> _Work task_: Write down nothing except how many lines in the entries contain "rewrite".
** Opening Available records block **
(** No damage is ever lost: after any sequence of additions, translated
    additions and subtractions from a cleared set, the set is within its array
    and without empty entries, and covers every point that must be repainted. *)
Theorem damage_never_lost prog :
  let set := damage_run prog in
  set_ok set /\ forall x y, must_paint (rev prog) x y -> in_set set x y.
Proof.
  simpl. unfold damage_run. induction prog as [|c prog [IH1 IH2]] using rev_ind.
  - split; [split; [done|constructor]|done].
  - rewrite fold_left_app, rev_unit. simpl.
    destruct c as [r|r dx dy|r]; simpl.
    + destruct (add_spec _ r IH1) as [A1 A2]. split; [done|].
      intros x y [H|H]; apply A2; auto.
    + destruct (add_spec _ (sx_rect_translate r dx dy) IH1) as [A1 A2]. split; [done|].
      intros x y [H|H]; apply A2; [auto|right; by apply in_rect_translate].
    + destruct (subtract_spec _ r IH1) as (A1 & A2 & _). split; [done|].
      intros x y [H Hn]. by apply A2; [apply IH2|].
Qed.

(** A subtraction from at most sixteen rectangles is exact: the strips fit
    the array, and what is left is the set minus the hole. *)
Theorem rect_set_subtract_exact set hole :
  set_ok set -> 4 * zlen set <= SX_RECT_SET_CAPACITY ->
  forall x y, in_set (sx_rect_set_subtract_rect set hole) x y <->
              in_set set x y /\ ~ in_rect hole x y.
Proof. intros Hok Hc. by apply subtract_spec. Qed.

Lemma rect_set_subtract_exact_witness :
  zlen (sx_rect_set_subtract_rect [mk_rect 0 0 9 9] (mk_rect 3 3 3 3)) = 4 /\
  forall x y, in_set (sx_rect_set_subtract_rect [mk_rect 0 0 9 9] (mk_rect 3 3 3 3)) x y <->
              in_set [mk_rect 0 0 9 9] x y /\ ~ in_rect (mk_rect 3 3 3 3) x y.
Proof.
  split; [reflexivity|]. apply (rect_set_subtract_exact [mk_rect 0 0 9 9] (mk_rect 3 3 3 3)).
  - split; [done|]. repeat constructor.
  - done.
Defined.

(** [sx_rect_set_bounds] is the least rectangle around the set, and the set
    is reported valid exactly when it holds a rectangle. *)
Theorem rect_set_bounds_least set :
  (forall x y, in_set set x y -> in_rect (sx_rect_set_bounds set) x y) /\
  (forall c, (forall x y, in_set set x y -> in_rect c x y) ->
   forall x y, in_rect (sx_rect_set_bounds set) x y -> in_rect c x y) /\
  (sx_rect_set_valid set = true <-> set <> []).
Proof.
  destruct set as [|r t]; simpl.
  - split; [intros x y H; by apply in_set_nil in H|]. split; [|done].
    intros c _ x y H. by apply in_rect_empty in H.
  - split; [|split].
    + intros x y. rewrite in_set_cons. apply fold_union_points.
    + intros c Hc. apply fold_union_least. intros x y H. apply Hc. by rewrite in_set_cons.
    + unfold sx_rect_set_valid, zlen. simpl. split; [done|]. intros _. lia.
Qed.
** Closing Available records block **
> _Answer section_: 3